More Than One Mutation Is Required for Leukemia Development Following Retroviral Vector-Mediated Gene Transfer.

As recent case reports have suggested that proto-oncogene activation by replication-deficient retroviral vectors may trigger leukemia in mice and men, there is an urgent need for models allowing predictive investigations into the pathomechanisms of this complication. Previously, we have shown that dose-escalated replication-defective retrovirus vectors (such as HaMDR1 or SF91dsRedpre) may trigger combinatorial leukemia-initiating events in single cells, with a probability that allows prospective studies in simple mouse models (C57Bl/6).
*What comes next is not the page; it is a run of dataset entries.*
Section config.
#[local] Set Default Proof Using "Type".
Context (ToLower : string → string) (EqualFold : string → string → bool).
Context (urlParse : string → option URL) (urlString : URL → string).
Context (Hostname Port : URL → string) (isIPLiteral : string → bool).
Context (NewKeyFromSeed Sum256 : list byte → list byte).

Definition ParseIdentitySeed (encoded : string) : option (list byte) := NewKeyFromSeed <$> parseSeed encoded.
(** [priv.Seed()] is the first half of the key. *)
Definition EncodeIdentitySeed (priv : list byte) : string := text (stdEncode (take SeedSize priv)).
Definition identityKey (id : Identity) : option (list byte) := ParseIdentitySeed (id_IdentitySeed id).

Definition lowerTrim (s : string) : string := ToLower (TrimSpace s).

Definition isDualListenHost (host : string) : bool :=
  str_eqb (lowerTrim host) "dual" || str_eqb (lowerTrim host) "both".

Definition wssListenHostReachesIPv4Loopback (host : string) : bool :=
  let h := lowerTrim host in
  str_empty h || str_eqb h "0.0.0.0" || str_eqb h "127.0.0.1".

(** * The postures *)
Definition applyFoundationTokenPosture (c : Config) : result configError Config :=
  if str_empty (cf_FoundationToken c) then Ok c else
  let class := lowerTrim (cf_NodeClass c) in
  if str_empty class || str_eqb class NodeClassFoundation
  then Ok (withMode ModeDirect (withClass NodeClassFoundation c)) else Err ErrClassConflict.

Definition requireDirectModeForFoundation (c : Config) : result configError unit :=
  if str_eqb (cf_NodeClass c) NodeClassFoundation && negb (resolvesToDirect c) then Err ErrFoundationHub else Ok tt.

Definition validateWSSFronts (c : Config) : result configError unit :=
  if (length (cf_WSSFronts c) =? 0)%nat then Ok tt else
  if negb (str_eqb (cf_NodeClass c) NodeClassFoundation) then Err ErrWSSClass else
  if negb (resolvesToDirect c) then Err ErrWSSMode else
  if negb (cf_ListenPort c =? 443) || negb (publicPort c =? 443) then Err ErrWSSPort else
  if negb (wssListenHostReachesIPv4Loopback (cf_ListenHost c)) then Err ErrWSSListenHost else
  if cf_ConnectionLog c then Err ErrWSSConnectionLog else
  if str_empty (TrimSpace (id_IdentitySeed (cf_Identity c))) then Err ErrWSSSeedMissing else
  match ParseIdentitySeed (id_IdentitySeed (cf_Identity c)) with
  | None => Err ErrWSSSeed
  | Some _ => Ok tt
  end.

Definition effectiveConfig (c : Config) : result configError Config :=
  let? c := applyFoundationTokenPosture c in
  match NormalizeNodeClass ToLower (cf_NodeClass c) with
  | None => Err ErrNodeClass
  | Some nodeClass =>
      let c := withClass nodeClass c in
      match NormalizeWSSFronts ToLower EqualFold urlParse urlString Hostname Port isIPLiteral (cf_WSSFronts c) with
      | Err _ => Err ErrWSSFronts
      | Ok fronts =>
          let c := withFronts fronts c in
          let? _ := requireDirectModeForFoundation c in
          let? _ := validateWSSFronts c in
          Ok c
      end
  end.

Definition EffectiveMode (tempDir : string) (c : Config) : string :=
  match effectiveConfig (withDefaults tempDir c) with Ok effective => cf_Mode effective | Err _ => "" end.

(** * The broker *)
Definition isLoopbackBrokerHost (host : string) : bool :=
  EqualFold host "localhost" || match ParseIP host with Some ip => IsLoopback ip | None => false end.

Definition ValidateSecureBrokerURL (rawURL : string) : bool :=
  match urlParse rawURL with
  | None => false
  | Some u => str_eqb (Scheme u) "https" || str_eqb (Scheme u) "http" && isLoopbackBrokerHost (Hostname u)
  end.

Record BrokerClient := { bc_BaseURL : string; bc_Token : string; bc_RequireSecureTransport : bool }.

Definition brokerClient (c : Config) : BrokerClient :=
  {| bc_BaseURL := cf_BrokerURL c;
     bc_Token := if negb (str_empty (cf_FoundationToken c)) then cf_FoundationToken c else cf_Token c;
     bc_RequireSecureTransport :=
       negb (str_empty (cf_FoundationToken c)) || str_eqb (lowerTrim (cf_NodeClass c)) NodeClassFoundation |}.

(** * Validation *)
Definition validate (c : Config) : result configError unit :=
  let? c := effectiveConfig c in
  if negb (str_eqb (cf_Mode c) ModeAuto || str_eqb (cf_Mode c) ModeDirect || str_eqb (cf_Mode c) ModeTunnel)
  then Err ErrMode else
  if str_eqb (cf_Mode c) ModeTunnel && str_empty (cf_HubAddr c) then Err ErrHubAddr else
  if negb (str_eqb (cf_Mode c) ModeTunnel) && str_empty (cf_BrokerURL c) then Err ErrBrokerURL else
  if negb (str_eqb (cf_Mode c) ModeTunnel) &&
     (negb (str_empty (cf_FoundationToken c)) || str_eqb (cf_NodeClass c) NodeClassFoundation) &&
     negb (ValidateSecureBrokerURL (cf_BrokerURL c)) then Err ErrInsecureBroker else
  if (cf_ListenPort c <? 1) || (65535 <? cf_ListenPort c) then Err ErrListenPort else
  if (cf_PublicPort c <? 0) || (65535 <? cf_PublicPort c) then Err ErrPublicPort else
  match NormalizeLabel (cf_Label c) with
  | None => Err ErrLabel
  | Some _ =>
      if str_eqb (cf_Mode c) ModeAuto &&
         existsb (λ port, (port <? 1) || (65535 <? port)) (cf_AutomaticPortCandidates c) then Err ErrCandidatePort else
      if cf_MaxSessions c <? 1 then Err ErrMaxSessions else
      if cf_MaxMbps c <? 1 then Err ErrMaxMbps else
      if cf_HeartbeatInterval c <? 5 * second then Err ErrHeartbeat else Ok tt
  end.

(** * The hub *)
Definition normalizeFingerprint (fp : string) : string :=
  text (filter (λ b, val b ≠ 58 ∧ val b ≠ 32) (bytes (lowerTrim fp))).

(** What the engine sets of a [tls.Config]; [tls_pin] is the fingerprint its
    [VerifyPeerCertificate] demands. *)
Record tlsConfig := { tls_ServerName : string; tls_InsecureSkipVerify : bool; tls_pin : option string }.

Definition hubTLSClientConfig (c : Config) : tlsConfig :=
  let pin := normalizeFingerprint (cf_HubCertFingerprint c) in
  if negb (str_empty pin)
  then {| tls_ServerName := ""; tls_InsecureSkipVerify := true; tls_pin := Some pin |}
  else {| tls_ServerName := ""; tls_InsecureSkipVerify := cf_HubInsecure c; tls_pin := None |}.

(** [host] is the host of [net.SplitHostPort(cfg.HubAddr)], when it splits;
    [None] is the plaintext dial. *)
Definition hubTLSConfig (host : option string) (c : Config) : option tlsConfig :=
  if cf_HubPlaintext c then None else
  let tc := hubTLSClientConfig c in
  Some {| tls_ServerName := default (cf_HubAddr c) host;
          tls_InsecureSkipVerify := tls_InsecureSkipVerify tc; tls_pin := tls_pin tc |}.

Definition pinnedLeafVerifier (want : string) (rawCerts : list (list byte)) : bool :=
  match rawCerts with
  | [] => false
  | leaf :: _ => str_eqb (text (hexEncode (Sum256 leaf))) want
  end.

(** What crypto/tls accepts under the configuration: [chain] is its own
    verification of the chain and the server name. *)
Definition tlsAccepts (tc : tlsConfig) (rawCerts : list (list byte)) (chain : bool) : bool :=
  (tls_InsecureSkipVerify tc || chain) &&
  match tls_pin tc with Some pin => pinnedLeafVerifier pin rawCerts | None => true end.

(** With a pin, the one certificate either connection to the hub accepts is the
    one that hashes to it. *)
Lemma pinned_hub host c tc certs chain :
  normalizeFingerprint (cf_HubCertFingerprint c) ≠ ""%string →
  tc = hubTLSClientConfig c ∨ hubTLSConfig host c = Some tc →
  tlsAccepts tc certs chain = true →
  ∃ leaf rest, certs = leaf :: rest ∧
    text (hexEncode (Sum256 leaf)) = normalizeFingerprint (cf_HubCertFingerprint c).
Proof.
  intros Hp Htc Ha.
  assert (tls_pin tc = Some (normalizeFingerprint (cf_HubCertFingerprint c))) as Hpin.
  { unfold hubTLSConfig, hubTLSClientConfig in Htc. unfold str_empty in Htc.
    rewrite bool_decide_eq_false_2 in Htc by done. cbn in Htc.
    destruct Htc as [->|Htc]; [done|]. destruct (cf_HubPlaintext c); [done|]. by injection Htc as <-. }
  unfold tlsAccepts in Ha. rewrite Hpin in Ha. apply andb_true_iff in Ha as [_ Ha].
  destruct certs as [|leaf rest]; [done|]. exists leaf, rest. split; [done|]. by apply str_eqb_true.
Qed.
Meanwhile, we have performed molecular analyses for 5 different leukemias, harboring 6 to 12 vector insertions according to Southern blot. 34 insertions recovered from these clones by LM-PCR and LAM-PCR showed that 4 leukemias had combinatorial hits in at least one established proto-oncogene (class 1 genes: Hivep1, Mllt3, Fli1, HoxA7, Brd2, Evi1, Csfr3, Bcl11a, Ski) with at least one hit in other signaling genes (class 2 genes). One leukemia for which 2 insertions remain to be identified showed at least 3 class 2 hits, so far without a class 1 event. All leukemias presented with hits in genes involved in cytoplasmic signal cascades along with genes contributing to nuclear regulatory networks. Some of these leukemias had a normal karyotype. A comparison with 62 insertion sites from healthy control animals (determined in peripheral blood DNA harvested 7 months after transplantation) revealed a significant enrichment of class 1 hits in leukemias (14-fold over expected and 3-fold over control). Healthy animals still showed 6 hits (~10%) in class 1 genes, obviously not being sufficient for leukemia induction. Three of these occurred upstream of Evi1, one upstream of Nfic, one upstream of Pdclg2, and one in Bcl11a. Interestingly, upstream vector insertion was preferred in class 1 gene hits. Overall, insertions recovered from both normal and leukemic samples revealed an overrepresentation of hits within (or upstream of) known or predicted genes (89 and 90%, respectively). In line with the data of a related murine marking study (Kustikova, Fehse et al., ASH 2004), our study strongly suggests that single hits in class 1 or class 2 genes are not sufficient to induce leukemia in mice. However, certain combinations of such events in single cells may well be leukemogenic with a given latency. Our findings establish a powerful approach for both oncogene discovery and safety validation in gene therapy.